#### [Prompt]
Among the entries below, count the lines holding the string "subst". Respond with the number alone.
---+---
Lemma invalidate_stale env why m r : currentResult (snapshot (invalidateResult env why m)) = Some r → r_stale r = true.
Proof.
  unfold invalidateResult. destruct (currentResult (snapshot m)) as [x|] eqn:E; [|by rewrite E].
  destruct (r_stale x) eqn:Ex; [rewrite E; by intros [= <-]|]. cbn. by intros [= <-].
Qed.

(** What [status] looks at: a file that is gone, or was modified after the run and its tolerance. *)
Definition drifted (o : Options) (env : Env) (completed : Z) (f : AiraChangeFile) : Prop :=
  match fileMtimeMs env (path_join (cwd o) (Ownership.path f)) with Some t => completed + 50 < t | None => True end.
Lemma drift_found o env completed files : Exists (drifted o env completed) files → is_Some (drift o env completed files).
Proof.
  induction 1 as [f l Hf|f l _ IH]; cbn; unfold drifted, MTIME_DRIFT_TOLERANCE_MS in *; repeat case_match; try done; bool_prop; lia.
Qed.
Lemma refresh_stale o env m r :
  (∀ r', currentResult (snapshot m) = Some r' → is_Some (drift o env (completedAt r') (lastChangeFiles m))) →
  currentResult (snapshot (refreshStaleness o env m)) = Some r → r_stale r = true.
Proof.
  intros H. unfold refreshStaleness. destruct (currentResult (snapshot m)) as [x|] eqn:E; [|by rewrite E].
  destruct (r_stale x) eqn:Ex; [rewrite E; by intros [= <-]|]. destruct (H x eq_refl) as [why ->]. cbn. by intros [= <-].
Qed.

(** In every reachable state, after any call: [state.verification] is the snapshot; its stale
    flag, its requirement counts, its highest finding and its missing evidence are those of the
    current result; "passed" and "failed" are the result's verdict.  The end of a run replaces the
    result by its own, stale when the revision at the fence is not that of the start; every other
    call keeps the result as it is or turns a fresh one stale. *)
Theorem snapshot_shows_its_result sha1 o m env c (H : reachable sha1 o m) :
  let m' := run sha1 o env c m in
  state_verification m' = Some (snapshot m') ∧ projects (snapshot m')
  ∧ match ends_run c m with
    | Some (files, rd, r) => currentResult (snapshot m') = Some (fenced sha1 o env files rd r)
    | None => moves (currentResult (snapshot m)) (currentResult (snapshot m'))
    end.
Proof.
  intros m'. apply reachable_shown_ok in H. destruct (run_shown_ok sha1 o env c m H) as [H1 H2].
  split; [exact H1|]. split; [exact H2|]. destruct (ends_run c m) as [[[files rd] r]|] eqn:E.
  - apply (run_ends sha1 o env) in E as (n & Hc & Hj & E). subst m'. rewrite E. by apply after_fence_shown.
  - by apply run_shows.
Qed.

(** A result is not fresh after a change that the manager can see: an "edit" or a "write" that
    has ended without an error in a run of the agent leaves no fresh result, whatever its path;
    and [status] leaves none when a file of the last change set is gone or was modified later than
    50 ms after the verification. *)
Theorem change_is_not_fresh sha1 o env m c
    (H : (∃ name callId, c = c_event (tool_execution_end name callId false) ∧ is_edit_tool name = true
            ∧ disposed m = false ∧ scope_active (runScope m) = true)
         ∨ (c = c_status ∧ ∃ f, f ∈ lastChangeFiles m ∧ ∀ r, currentResult (snapshot m) = Some r → drifted o env (completedAt r) f)) :
  ∀ r, currentResult (snapshot (run sha1 o env c m)) = Some r → r_stale r = true.
Proof.
  destruct H as [(name & callId & -> & Hn & Hd & Ha)|(-> & f & Hf & Hm)].
  - intros r. cbn [run]. unfold applyAgentEvent. rewrite Hd, Ha, Hn. apply invalidate_stale.
  - intros r. cbn [run]. apply refresh_stale. intros r' Hr. apply drift_found. apply Exists_exists. exists f. split; [done|by apply Hm].
Qed.

(** ** Where a result comes from *)

Section Sound.
(** What the models of the session have answered. *)
Context (said : AssistantMessage → Prop).

(** The verifier has run with such a model. *)
Definition verifier_ran (out : Verifier.AiraVerifierOutcome) : Prop :=
  ∃ complete execute hasModel opts, Verifier.runAiraVerifier complete execute hasModel opts = Some out
    ∧ ∀ msgs m h, complete msgs = resolves m :: h → said m.
Definition honest (c : Env * call) : Prop := match c.2 with c_settle _ (s_outcome out) => verifier_ran out | _ => True end.

(** The verdict of a message without tool calls, hardened. *)
Definition said_verdict (parsed : json) : Prop :=
  ∃ m, said m ∧ hasToolCalls m = false ∧ Verifier.parseVerifierVerdict (contentText m) = Some parsed.
Definition carries (parsed : json) (r : AiraVerificationResult) : Prop :=
  let v := normalizeVerifierVerdict parsed in
  r_verdict r = mv_verdict v ∧ summary r = mv_summary v ∧ requirements r = mv_requirements v ∧ findings r = mv_findings v
  ∧ r_evidence r = mv_evidence v ∧ missingEvidence r = mv_missingEvidence v ∧ scopeAssessment r = mv_scopeAssessment v
  ∧ confidence r = mv_confidence v.
Definition sourced (r : AiraVerificationResult) : Prop := ∃ parsed, said_verdict parsed ∧ carries parsed r.

Lemma sourced_staled why r : sourced r → sourced (staled why r).
Proof. intros (p & H1 & H2). by exists p. Qed.

Lemma verifier_ran_sourced v u b env rd m : verifier_ran (Verifier.v_ok v u b) → sourced (result_of env rd v u m).
Proof.
  intros (complete & execute & hasModel & opts & Hr & Hs). unfold Verifier.runAiraVerifier in Hr. destruct hasModel; [|done].
  cbn in Hr. destruct (run_end complete execute opts) as (s & out & turns & E & _ & Hc). rewrite E in Hr. cbn in Hr. simplify_eq.
  destruct (Hc v u b eq_refl) as (msgs & a & h & parsed & H1 & H2 & _ & _ & H5 & ->).
  exists parsed. split; [exists a; split; [by eapply Hs|done]|]. by repeat split.
Qed.

Record sound (m : Manager) : Prop := {
  sound_idle : idle_or_one m; sound_shown : shown_ok m;
  sound_current : ∀ r, currentResult (snapshot m) = Some r → sourced r;
  sound_fence : ∀ j r, j ∈ run_jobs m → fence_of j = Some r → sourced r }.

Lemma run_fence_sound sha1 o env c m : sound m → honest (env, c) →
  ∀ j r, j ∈ run_jobs (run sha1 o env c m) → fence_of j = Some r → sourced r.
Proof.
  intros [Hi Hs Hc Hf] Hh j r Hj Hr. destruct (classic_settle c m) as [(n & s & j0 & rd & -> & Hj0 & Er)|Hn].
  - cbn [run] in Hj. rewrite Hj0 in Hj.
    assert (Hold : j0 ∈ run_jobs m) by (apply list_elem_of_filter; split; [by rewrite Er|by eapply list_elem_of_lookup_2, Hj0]).
    destruct (resume _ _ _ _ _ _) as [m'|] eqn:Hr'; cbn in Hj.
    + pose proof (settle_run_job _ _ _ _ _ _ _ _ _ Hi Hj0 Er Hr') as [(_ & Hnil & _)|(_ & j' & Hj' & _ & _ & Hfe)].
      * rewrite Hnil in Hj. by apply elem_of_nil in Hj.
      * rewrite Hj' in Hj. apply list_elem_of_singleton in Hj. subst j'.
        destruct Hfe as [Hfe|(v & u & b & mm & -> & Hfe)]; [apply (Hf j0 r Hold); congruence|].
        rewrite Hfe in Hr. injection Hr as <-. eapply verifier_ran_sourced. exact Hh.
    + exact (Hf j r Hj Hr).
  - pose proof (run_leaves sha1 o env c m Hn) as Hl. unfold leaves_run, idle_or_one in *. destruct (inFlight m).
    + destruct Hl as [_ Hl]. rewrite Hl in Hj. exact (Hf j r Hj Hr).
    + apply length_zero_iff_nil in Hi. destruct (Hl Hi) as [[_ E]|(_ & rd & e & E)]; rewrite E in Hj.
      * by apply elem_of_nil in Hj.
      * by apply list_elem_of_singleton in Hj as ->.
Qed.

Lemma run_sound sha1 o env c m : honest (env, c) → sound m → sound (run sha1 o env c m).
Proof.
  intros Hh Hm. destruct Hm as [Hi Hs Hc Hf] eqn:E. split; [by apply run_ok|by apply run_shown_ok| |by apply run_fence_sound].
  clear E. intros r Hr. destruct (ends_run c m) as [[[files rd] r0]|] eqn:E.
  - pose proof E as E'. apply (run_ends sha1 o env) in E as (n & -> & Hj & E). rewrite E in Hr.
    destruct (after_fence_shown sha1 o env rd r0 files (m <| jobs := delete n (jobs m) |>)) as [_ Hcur]. rewrite Hcur in Hr.
    assert (Hr0 : sourced r0).
    { apply (Hf (j_collected (inl files) (k_fence rd r0))); [|done].
      apply list_elem_of_filter. split; [by eexists|by eapply list_elem_of_lookup_2]. }
    injection Hr as <-. unfold fenced. case_bool_decide; [done|by apply sourced_staled].
  - destruct (run_shows sha1 o env c m E Hs) as [_ [Hm'|(x & why & Hx & _ & Hm')]]; rewrite Hm' in Hr.
    + by apply Hc.
    + injection Hr as <-. by apply sourced_staled, Hc.
Qed.

Lemma start_sound env : sound (createAiraVerificationManager env).
Proof. split; [done| |done|]; [split; [done|]; by repeat split|]. intros j r Hj. by apply elem_of_nil in Hj. Qed.

Lemma steps_sound sha1 o m l : Forall honest l → sound m → sound (steps sha1 o m l).
Proof.
  revert m. induction l as [|[env c] l IH]; intros m Hl Hm; [done|]. apply Forall_cons in Hl as [Hc Hl].
  cbn. by apply IH, run_sound.
Qed.
End Sound.

(** A manager whose runner is the verifier shows "passed" only when a model has answered, in a
    message without a tool call, a JSON object whose verdict is the word pass, that lists evidence
    and in which no requirement is unmet; the result on show carries that object's verdict, as it
    was hardened, field by field: no failure, skip, drift or second run turns into a PASS. *)
Theorem shown_pass_was_said said sha1 o env l m
    (Hl : Forall (honest said) l) (Hm : m = steps sha1 o (createAiraVerificationManager env) l) (Hp : status (snapshot m) = passed) :
  ∃ r parsed, currentResult (snapshot m) = Some r ∧ said_verdict said parsed ∧ carries parsed r
  ∧ r_verdict r = pass ∧ string_is (prop "verdict" parsed) "pass" = true
  ∧ r_evidence r ≠ [] ∧ Forall (λ q, req_status q ≠ unmet) (requirements r).
Proof.
  subst m. destruct (steps_sound said sha1 o _ l Hl (start_sound said env)) as [_ [_ (_ & _ & _ & _ & H5 & _)] Hc _].
  destruct (H5 Hp) as (r & Hr & Hv). destruct (Hc r Hr) as (parsed & Hs & Hcar). exists r, parsed.
  do 4 (split; [done|]). destruct Hcar as (E1 & _ & E3 & _ & E5 & _). rewrite Hv in E1. symmetry in E1.
  apply pass_iff in E1 as (Hw & Hu & He). destruct (mv_fields parsed) as (F1 & _ & F3 & _). by rewrite E3, E5, F1, F3.
Qed.

(** ** Witnesses and limits *)

Notation one_request := (request false [file (js "a.ts")] sample_outcome).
---+---
#### [Result for this exercise]
3